I guess they thought Stephen Hawking was an American. Maybe it was the accent.

For the record, though, Stephen Hawking: British. Not dead.

Ken Ham, on the air, LYING again

Man, he is annoying. He is making a number of assertions about the age of the earth that are patently ridiculous: he claims 90% of all dating methods contradict the idea that the earth is millions of years old. This is simply not true. The key point in acceptance of the age of the earth is the concordance of the many methods.

When a caller asked him to name a few, he really couldn’t. He mentioned the hoary old creationist assertion that the amount of salt in the ocean is inadequate to match a 4 billion year old earth — but salt levels are in a roughly steady state.

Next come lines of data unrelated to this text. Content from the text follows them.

(* ===== verification/Sv2.v ===== *)
(** A Stratum V2 session (protocol/sv2/mod.rs): its state, the handlers of the
    three messages it serves, the job announcements and the arms of its
    [select!] loop.

    It is a second frontend over the mining core of the Stratum V1 session and
    shares its environment, its effects and its validation. A handler returns
    the new state, its effects, the messages it wrote and its [Flow]. Writes
    can fail: [v_written] says which of a turn's writes go through. *)
From S2P Require Export Sv2Messages Session.
From Stdlib Require Import Strings.Ascii.

Definition SV2_PROTOCOL_VERSION : Z := 2.

Record Sv2Session := {
  v_worker : option string;
  v_setup_done : bool;
  v_channel_open : bool;
  v_channel_id : Z;
  v_extranonce_prefix : list byte;
  v_extranonce_size : Z;
  v_extranonce_total : Z;
  v_difficulty : Z;
  v_vardiff : Vardiff;
  v_vardiff_cfg : VardiffConfig;
  v_share_set : ShareSet;
  v_guard : SessionGuard;
  v_job_ids : list (Z * string);
  v_next_job_id : Z;
  v_pending_job : option StratumJob;
  v_shares_accepted : Z;
  v_shares_rejected : Z;
  v_connect_time : Z;
}.
#[export] Instance Sv2Session_id : FieldwiseId Sv2Session := fun r => {|
  v_worker := v_worker r; v_setup_done := v_setup_done r; v_channel_open := v_channel_open r;
  v_channel_id := v_channel_id r; v_extranonce_prefix := v_extranonce_prefix r;
  v_extranonce_size := v_extranonce_size r; v_extranonce_total := v_extranonce_total r;
  v_difficulty := v_difficulty r; v_vardiff := v_vardiff r; v_vardiff_cfg := v_vardiff_cfg r;
  v_share_set := v_share_set r; v_guard := v_guard r; v_job_ids := v_job_ids r;
  v_next_job_id := v_next_job_id r; v_pending_job := v_pending_job r; v_shares_accepted := v_shares_accepted r;
  v_shares_rejected := v_shares_rejected r; v_connect_time := v_connect_time r |}.

(** [Sv2Session::new]; the clock readings are those of [session_new]. *)
Definition sv2_session_new (cfg : Config) (extranonce_prefix : list byte) (n1 n2 n3 n4 : Z) : Sv2Session := {|
  v_worker := None; v_setup_done := false; v_channel_open := false; v_channel_id := 0;
  v_extranonce_prefix := extranonce_prefix; v_extranonce_size := extranonce2_size (pool cfg);
  v_extranonce_total := extranonce1_size (pool cfg) + extranonce2_size (pool cfg);
  v_difficulty := initial_difficulty (pool cfg);
  v_vardiff := new_vardiff (vardiff cfg) (initial_difficulty (pool cfg)) n1 n2; v_vardiff_cfg := vardiff cfg;
  v_share_set := ShareSet_new; v_guard := guard_new (security cfg) n3; v_job_ids := []; v_next_job_id := 1;
  v_pending_job := None; v_shares_accepted := 0; v_shares_rejected := 0; v_connect_time := n4 |}.

(** ** Job identifiers *)

Definition MAX_JOB_IDS : nat := 16.
Fixpoint trim_front {A} (n : nat) (l : list A) : list A :=
  match l with [] => [] | x :: l' => if (n <? length l)%nat then trim_front n l' else l end.
Definition assign_job_id (s : Sv2Session) (engine_job_id : string) : Sv2Session * Z :=
  let id := v_next_job_id s in
  let next := wrap 32 (id + 1) in
  (s <! v_next_job_id := if next =? 0 then 1 else next !>
     <! v_job_ids ::= fun l => trim_front MAX_JOB_IDS (l ++ [(id, engine_job_id)]) !>, id).
Definition engine_job_id (s : Sv2Session) (sv2_job_id : Z) : option string :=
  snd <$> List.find (fun e => fst e =? sv2_job_id) (v_job_ids s).

(** ** The process-wide counters a session draws from *)

Record Counters := { extranonce_counter : Z; next_channel_id : Z }.
#[export] Instance Counters_id : FieldwiseId Counters :=
  fun r => {| extranonce_counter := extranonce_counter r; next_channel_id := next_channel_id r |}.

(** ** Results *)

Inductive Flow := Continue | FlowDisconnect (reason : string).
Record Sv2Env := { v_env : Env; v_written : nat -> bool }.
Record sv2_result := {
  r_session : Sv2Session; r_effects : list session_effect; r_messages : list PoolMessage; r_flow : Flow;
}.
Definition quit (s : Sv2Session) (effs : list session_effect) (msgs : list PoolMessage) (reason : string) : sv2_result :=
  {| r_session := s; r_effects := effs; r_messages := msgs; r_flow := FlowDisconnect reason |}.

Section sv2.
Context {HL : HexLib} {HS : Sha256Lib} {HV : Sv2Lib}.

I tried to call in to do one simple thing: to recommend the book Bones,Rocks, and Stars by Chris Turney, which would correct his many lies. Unfortunately, the phone lines are locked up solid — you guys are all calling in, aren’t you?

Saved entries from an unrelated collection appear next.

(* ===== verification/Sv2Facts.v ===== *)
(** Lemmas about the Stratum V2 session: its frames, its job identifiers, the
    invariant its handlers keep, the ways a submission can go, and what every
    turn does to the work a device has been given. *)
From S2P Require Export Sv2 SessionFacts.
From Stdlib Require Import Strings.Ascii.

(** ** Frames *)

Lemma take_le_bytes k n z : (k <= n)%nat -> take k (le_bytes n z) = le_bytes k z.
Proof. revert n z; induction k as [|k IH]; intros [|n] z Hk; try done; [lia|]. cbn. f_equal. apply IH. lia. Qed.
Lemma frame_bytes_cons t c p :
  frame_bytes t c p =
    x00 :: (if c then x80 else x00) :: z2b t :: (take 3 (le_bytes 4 (wrap 32 (Z.of_nat (length p)))) ++ p).
Proof. by destruct c. Qed.
(** A receiver takes as many bytes as the length says modulo [2 ^ 24]. *)
Lemma read_frame_frame_bytes t c p rest :
  0 <= t < 256 -> Z.of_nat (length p) < 2 ^ 32 ->
  let n := Z.to_nat (Z.of_nat (length p) mod 2 ^ 24) in
  read_frame (frame_bytes t c p ++ rest) =
    Some ({| fr_ext := EXT_TYPE; fr_channel_msg := c; fr_msg_type := t; fr_payload := take n p |}, drop n p ++ rest).
Proof.
  intros Ht Hp n. rewrite frame_bytes_cons, take_le_bytes by lia.
  set (len := le_bytes 3 _). assert (le2z len = Z.of_nat (length p) mod 2 ^ 24) as Hlen.
  { unfold len. rewrite le2z_le_bytes. unfold wrap. by rewrite (Z.mod_small (Z.of_nat (length p))) by lia. }
  assert (exists l0 l1 l2, len = [l0; l1; l2]) as (l0 & l1 & l2 & Hl) by (cbn; eauto). clearbody len. subst len.
  cbn [app read_frame]. rewrite Hlen. fold n.
  assert (n <= length p)%nat as Hn.
  { unfold n. pose proof (Z.mod_le (Z.of_nat (length p)) (2 ^ 24)). lia. }
  rewrite length_app, (proj2 (Nat.ltb_ge _ _)) by lia.
  rewrite take_app_le, drop_app_le, b2z_z2b, Z.mod_small by lia. by destruct c.
Qed.

(** ** Job identifiers *)

Lemma trim_front_drop {A} n (l : list A) : trim_front n l = drop (length l - n) l.
Proof.
  induction l as [|x l IH]; [done|]. cbn [trim_front]. destruct (Nat.ltb_spec n (length (x :: l))).
  - rewrite IH. cbn [length] in *. by replace (S (length l) - n)%nat with (S (length l - n)) by lia.
  - by replace (length (x :: l) - n)%nat with 0%nat by (cbn [length] in *; lia).
Qed.

(** The abstract history: the engine identifiers announced so far; the [i]-th
    goes under the wire identifier [wire_id i]. *)
Definition wire_id (i : nat) : Z := Z.of_nat i mod (2 ^ 32 - 1) + 1.
Definition wire_table (names : list string) : list (Z * string) :=
  imap (fun i name => (wire_id i, name)) names.
Record ids_refine (names : list string) (s : Sv2Session) : Prop := {
  ir_next : v_next_job_id s = wire_id (length names);
  ir_kept : v_job_ids s = drop (length names - MAX_JOB_IDS) (wire_table names);
}.

Lemma wire_id_next i : (let next := wrap 32 (wire_id i + 1) in if next =? 0 then 1 else next) = wire_id (S i).
Proof.
  unfold wire_id, wrap. cbv zeta. rewrite Nat2Z.inj_succ.
  set (m := 2 ^ 32 - 1). change (2 ^ 32) with (m + 1).
  assert (0 < m) as Hm by (unfold m; lia). pose proof (Z.mod_pos_bound (Z.of_nat i) m Hm) as Hb.
  replace (Z.succ (Z.of_nat i)) with (Z.of_nat i + 1) by lia. rewrite <- (Zplus_mod_idemp_l (Z.of_nat i)).
  set (k := Z.of_nat i mod m) in *. clearbody k m.
  destruct (Z.eq_dec k (m - 1)) as [->|Hk].
  - replace (m - 1 + 1) with m by lia. rewrite !Z_mod_same_full. done.
  - rewrite !Z.mod_small by lia. by rewrite (proj2 (Z.eqb_neq _ _)) by lia.
Qed.
Lemma length_wire_table names : length (wire_table names) = length names.
Proof. apply length_imap. Qed.
Lemma wire_table_snoc names name : wire_table (names ++ [name]) = wire_table names ++ [(wire_id (length names), name)].
Proof. unfold wire_table. rewrite imap_app. cbn. by rewrite Nat.add_0_r. Qed.
Lemma drop_drop_snoc {A} n (l : list A) x :
  drop (length (drop (length l - n) l ++ [x]) - n) (drop (length l - n) l ++ [x]) =
  drop (length (l ++ [x]) - n) (l ++ [x]).
Proof.
  rewrite <- (drop_app_le l [x]) by lia. rewrite drop_drop. f_equal.
  rewrite drop_app_le by lia. rewrite !length_app, length_drop. lia.
Qed.
Lemma assign_job_id_refine names s name :
  ids_refine names s ->
  ids_refine (names ++ [name]) (assign_job_id s name).1 /\ (assign_job_id s name).2 = wire_id (length names).
Proof.
  intros [Hn Hk]. unfold assign_job_id. cbn -[wrap]. rewrite Hn. split; [|done]. split; cbn -[wrap].
  - rewrite length_app, Nat.add_1_r. exact (wire_id_next (length names)).
  - rewrite trim_front_drop, Hk, wire_table_snoc.
    rewrite <- (length_wire_table names) at 1 3. rewrite drop_drop_snoc.
    by rewrite !length_app, length_wire_table.
Qed.

(** Within the window kept, wire identifiers are pairwise different. *)
Lemma wire_id_inj i j : (i <= j < i + MAX_JOB_IDS)%nat -> wire_id i = wire_id j -> i = j.
Proof.
  unfold wire_id, MAX_JOB_IDS. intros Hij Heq.
  assert (Z.of_nat i mod (2 ^ 32 - 1) = Z.of_nat j mod (2 ^ 32 - 1)) as Hm by lia.
  set (m := 2 ^ 32 - 1) in *. assert (16 < m) by (unfold m; lia). clearbody m.
  pose proof (Z.div_mod (Z.of_nat i) m ltac:(lia)). pose proof (Z.div_mod (Z.of_nat j) m ltac:(lia)).
  assert (Z.of_nat i / m = Z.of_nat j / m) by nia. nia.
Qed.
Lemma find_first {A} (f : A -> bool) l x :
  List.find f l = Some x <->
  exists i, l !! i = Some x /\ f x = true /\ forall j y, (j < i)%nat -> l !! j = Some y -> f y = false.
Proof.
  split.
  - induction l as [|a l IH]; [done|]. cbn. destruct (f a) eqn:Hf.
    + intros [= <-]. exists 0%nat. split; [done|]. split; [done|]. lia.
    + intros H. destruct (IH H) as (i & Hi & Hx & Hj). exists (S i). split; [done|]. split; [done|].
      intros [|j] y Hlt; [by intros [= <-]|]. apply Hj. lia.
  - intros (i & Hi & Hx & Hj). revert i Hi Hj; induction l as [|a l IH]; intros i Hi Hj; [done|]. cbn.
    destruct i as [|i]; [injection Hi as ->; by rewrite Hx|].
    rewrite (Hj 0%nat a) by (done || lia). apply (IH i Hi). intros j y Hlt Hy. apply (Hj (S j)); [lia|done].
Qed.
Lemma engine_job_id_refine names s id name :
  ids_refine names s ->
  engine_job_id s id = Some name <->
  exists i, (length names - MAX_JOB_IDS <= i < length names)%nat /\ names !! i = Some name /\ id = wire_id i.
Proof.
  intros [_ Hk]. unfold engine_job_id. rewrite Hk. set (o := (length names - MAX_JOB_IDS)%nat).
  assert (forall i e, drop o (wire_table names) !! i = Some e <->
    exists n, names !! (o + i)%nat = Some n /\ e = (wire_id (o + i), n)) as Hlk.
  { intros i e. rewrite lookup_drop. unfold wire_table. rewrite list_lookup_imap, fmap_Some. naive_solver. }
  split.
  - destruct (List.find _ _) as [[id' n]|] eqn:E; [|done]. cbn. intros [= ->].
    apply find_first in E as (i & Hi & Hid & _). apply Hlk in Hi as (n & Hn & [= -> ->]).
    exists (o + i)%nat. cbn in Hid. b2p. split; [|done]. apply lookup_lt_Some in Hn. lia.
  - intros (i & Hi & Hn & ->).
    assert (List.find (fun e => fst e =? wire_id i) (drop o (wire_table names)) = Some (wire_id i, name)) as ->;
      [|done].
    apply find_first. exists (i - o)%nat. split; [|split].
    + apply Hlk. replace (o + (i - o))%nat with i by lia. eauto.
    + cbn. by rewrite Z.eqb_refl.
    + intros j y Hj Hy. apply Hlk in Hy as (n & Hn' & ->). cbn. apply Z.eqb_neq. intros Heq.
      apply wire_id_inj in Heq; [lia|]. unfold o in *. lia.
Qed.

I got through! What a waste — he simply denied the evidence that salt levels are in a roughly steady state, and then to my vast amusement, tossed in his strongest argument: PZ Myers is an atheist. Can you say ad hominem, boys and girls? I tried to explain to him that the dating methods used are independent of religion, that both credible Christian geologists and physicists as well as Jewish, atheist, Muslim, Buddhist, whatever scientists have reached a consensus on this, but he just talked over me and claimed that those Christians have all compromised their faith. They are, apparently, not True Christians™.

Clearly, being an atheist does not discredit our opinions…but Fundamentalist Christians will so readily lie for Jesus that it does call their honesty into question.

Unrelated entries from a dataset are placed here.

Lemma sv2_session_new_inv prefix t1 t2 t3 t4 :
  Z.of_nat (length prefix) = extranonce1_size (pool cf) ->
  sv2_inv (vardiff cf) (initial_difficulty (pool cf)) total (sv2_session_new cf prefix t1 t2 t3 t4).
Proof. intros Hl. split; cbn; try done; [by left|lia]. Qed.
Lemma ids_refine_new prefix t1 t2 t3 t4 : ids_refine [] (sv2_session_new cf prefix t1 t2 t3 t4).
Proof. by split. Qed.
Lemma sv2_start_inv g e t1 t2 t3 t4 g' s effs :
  sv2_start false true cf g e t1 t2 t3 t4 = (g', Some (s, effs)) ->
  sv2_inv (vardiff cf) (initial_difficulty (pool cf)) total s /\ ids_refine [] s /\ v_channel_open s = false /\
  v_pending_job s = current_job e.
Proof.
  intros H. unfold sv2_start in H. cbn [orb negb] in H.
  pose proof (generate_extranonce1_length (extranonce_counter g) (extranonce1_size (pool cf))
                (proj1 (proj1 Hu64))) as Hl.
  destruct (generate_extranonce1 _ _) as [cn prefix]. injection H as _ <- _. cbn [snd] in Hl.
  pose proof (sv2_session_new_inv prefix t1 t2 t3 t4 Hl). pose proof (ids_refine_new prefix t1 t2 t3 t4) as [Hn Hk].
  split; [by apply (inv_fields_inv _ _ _ (sv2_session_new cf prefix t1 t2 t3 t4))|]. by split.
Qed.
Lemma turn_in_step s env ev s' msgs dv :
  turn s env ev s' msgs true -> (forall b, ev ≠ Sv2JobReceived b) -> in_step s dv ->
  in_step s' (device_run dv msgs) /\ v_pending_job s' = v_pending_job s.
Proof.
  intros Ht Hev Hs. remember true as go eqn:Hgo in Ht.
  destruct Ht as [ev s' msgs go _ Hw Hq|t p s1 effs rid target H1 H2 H3 _ r|b g g' s' effs msgs go H].
  - split; [by apply (quiet_in_step s)|]. by injection Hw.
  - assert (r_flow r = Continue) as Hf by (destruct (r_flow r); done).
    by apply (announce_in_step s s1 env effs rid target dv dv).
  - by destruct (Hev b).
Qed.
Lemma reachable_inv {HLA : @HexLaws HL} w : reachable w -> world_inv w.
Proof.
  pose proof (validate_vardiff_section cf Hcf) as Hvd. pose proof (validate_extranonces cf Hcf Hu64) as [He1 _].
  assert (1 <= total) as Htotal by (destruct Hu64; lia).
  induction 1 as [l ids0 ids e effs g t1 t2 t3 t4 g' s seffs Hrun Hb Hstart|w w' _ [I1 I2 I3 I4 I5] Hstep].
  - apply sv2_start_inv in Hstart as (Hi & Hn & Ho & Hp). assert (good_opt (current_job e)) as Hg
      by (eapply refresh_run_good; [exact Hrun|exact Hb|done]).
    split; cbn [w_session w_device w_queue w_engine]; try done.
    + split; [by exists []|]. by rewrite Ho.
    + by rewrite Hp.
  - destruct Hstep as [ids e q s dv settings gbt now1 now2 clean ids' e' effs Hr Hb
                      |ids e q s dv g env ev g' s' effs msgs Hev Hlag Heng Hs|ids e b q s dv g env g' s' effs msgs Heng Hs];
      cbn [w_session w_device w_queue w_engine] in *.
    + eapply refresh_broadcasts in Hr as [[-> Hc]|(b & -> & Hc & Hg & Hk)]; [| |done..].
      * rewrite app_nil_r. by split; cbn [w_session w_device w_queue w_engine]; rewrite ?Hc.
      * split; cbn [w_session w_device w_queue w_engine]; rewrite ?Hc; try done; [by apply (chain_snoc _ _ (current_job e))|].
        by intros job [= <-].
    + destruct (sv2_step_inv error_text hex_flags _ _ total Htotal Hdec Hvd Hfloat g s env ev I1)
        as (g2 & s2 & effs2 & msgs2 & go2 & Hs2 & I1'). rewrite Hs in Hs2. injection Hs2 as <- <- <- <- <-.
      pose proof (sv2_step_turn error_text hex_flags total Htotal Hdec _ _ _ _ _ _ _ _ _ (vi_total _ _ _ _ I1) Hs) as Ht.
      destruct (turn_in_step _ _ _ _ _ dv Ht Hev I2) as [I2' Hp].
      by split; cbn [w_session w_device w_queue w_engine]; rewrite ?Hp.
    + destruct (sv2_step_inv error_text hex_flags _ _ total Htotal Hdec Hvd Hfloat g s env (Sv2JobReceived b) I1)
        as (g2 & s2 & effs2 & msgs2 & go2 & Hs2 & I1'). rewrite Hs in Hs2. injection Hs2 as <- <- <- <- <-.
      destruct I4 as (Hk & Hg & Hc).
      destruct (sv2_on_job_in_step s env b g g' s' effs msgs dv Hs Hk I2) as [I2' Hp].
      split; cbn [w_session w_device w_queue w_engine]; rewrite ?Hp; try done. by intros job [= <-].
Qed.
End world.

Lisle is playing his word games again. Note: his book is titled “The Ultimate Proof of Creation”. He hasn’t even offered any evidence for creationism.


Very good question at the end: a caller asked, if the evidence is in support of creationism, why can’t they make an argument using just the science, leaving the Bible out of it? Lisle ducked it. He claims it’s a battle of worldviews, not just science — he’s basically conceding that he can’t do it.

Ouch

Jerry Coyne shows Mooney and Kirshenbaum the door. It’s a nice, succinct dismissal.

He makes the empirical argument that their strategy is nothing new and has been in operation for many years, and hasn’t worked — but I think just the fact that the scientists they most want to get to change their ways are finding their work both shallow and repugnant is a testimony to their failure as communicators, too. I guess they’ll just have to write us off.

I get email

Sometimes I get nice invitations.

My name is Nikki and I am a christian. I am 15 and very involved in my youth group and last week we were on a mission trip in kentucky. We went to the creation museum a few days before you did. I was looking for the museum’s website when i somehow found an article about you and your visit.. After looking at your blog i have come to the conclusion that nothing anyone says will change your mind on how you believe things work and about god.. Though being the gutsy girl i am, i am asking you to give me a chance and have a conversation with me about god and creation. I dont want to try to change your mind(because i know thats impossible) or anything, i just want to try to understand atheists opinions. I know you are busy being a professor and such, but i would really appreciate a response.

I’m not really interested in an email conversation, so instead I’ve sent her a reply with a link to this post right here, and a suggestion that she carry on a discussion with a whole group of atheists and agnostics and even a few of the Christians who hang out here.

If she shows up, try to be nice, and please…let’s avoid Prince references.